▶ **RECORDS SUPPLIED**:
········

(** The widget spends client quota only on what it sends, and before
    sending it.  A blank input is refused with a message: no quota is spent
    and nothing is sent.  A denied check sends nothing and leaves the stored
    timestamps alone.  An allowed check sends exactly one request, and the
    timestamp it stored stays stored however the request ends (sent, failed
    or answered with an error); the widget is not loading when it is done. *)
Theorem widget_spends_quota_before_sending fetch now_check now_read w :
  let w' := handleRequest fetch now_check now_read w in
  let checked := ClientRateLimiter.checkLimit (localStorage w) now_check in
  (all_whitespace (input w) = true →
   w' = mkWidget (input w) (response w) (isLoading w)
          "Please enter some text to translate" (remainingRequests w) (localStorage w)
          (sent w))
  ∧ (all_whitespace (input w) = false → checked.1 = false →
     error w' = "Rate limit exceeded. Please try again later."
     ∧ sent w' = sent w ∧ localStorage w' = localStorage w)
  ∧ (all_whitespace (input w) = false → checked.1 = true →
     sent w' = sent w ++ [Json.stringify (JObject [("input", JString (input w))])]
     ∧ localStorage w' = checked.2
     ∧ isLoading w' = false).
Proof.
  intros w' checked. subst w' checked. unfold handleRequest.
  assert (String.eqb (InputValidator.trim (input w)) "" = all_whitespace (input w)) as ->.
  { rewrite <- (trim_empty (input w)). by destruct (InputValidator.trim (input w)). }
  destruct (all_whitespace (input w)); [by repeat split |].
  split; [done |].
  destruct (ClientRateLimiter.checkLimit (localStorage w) now_check) as [[|] storage] eqn:Hcheck;
    simpl.
  - split; [done |]. intros _ _.
    set (w1 := mkWidget _ _ true "" _ storage _).
    destruct (attempt_keeps_storage fetch now_read w1) as [Hstorage Hsent].
    by rewrite Hstorage, Hsent.
  - split; [| done]. intros _ _. split; [done |]. split; [done |].
    rewrite client_checkLimit_cases in Hcheck.
    match type of Hcheck with context [if ?b then _ else _] => destruct b end;
      [by injection Hcheck as <- | discriminate Hcheck].
Qed.
End WelcomeFacts.

Lemma widget_spends_quota_before_sending_witness :
  let w := Welcome.mkWidget "How big is the earth?" (Some (JString "")) false "" 2 ∅ [] in
  let w' := Welcome.handleRequest (H := sample_constants)
              (Threw (ErrorInstance "TypeError" "Failed to fetch")) 100 101 w in
  length (Welcome.sent w') = 1%nat
  ∧ ClientRateLimiter.requests_of (Welcome.localStorage w') = [100]
  ∧ Welcome.error w' = "Failed to fetch".
Proof.
  intros w w'.
  destruct (widget_spends_quota_before_sending (H := sample_constants)
              (Threw (ErrorInstance "TypeError" "Failed to fetch")) 100 101 w)
    as (_ & _ & Hallowed).
  destruct Hallowed as (Hsent & Hstorage & _); [reflexivity | reflexivity |].
  subst w'. split; [by rewrite Hsent |]. split; [by rewrite Hstorage | reflexivity].
Defined.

········

▶ **PROBLEM TO WORK ON**:
Report every line in the listing that holds the word "false".

▶ **RESULT FOR THIS TASK**:
  ∧ (all_whitespace (input w) = false → checked.1 = false →
  ∧ (all_whitespace (input w) = false → checked.1 = true →
     ∧ isLoading w' = false).
  let w := Welcome.mkWidget "How big is the earth?" (Some (JString "")) false "" 2 ∅ [] in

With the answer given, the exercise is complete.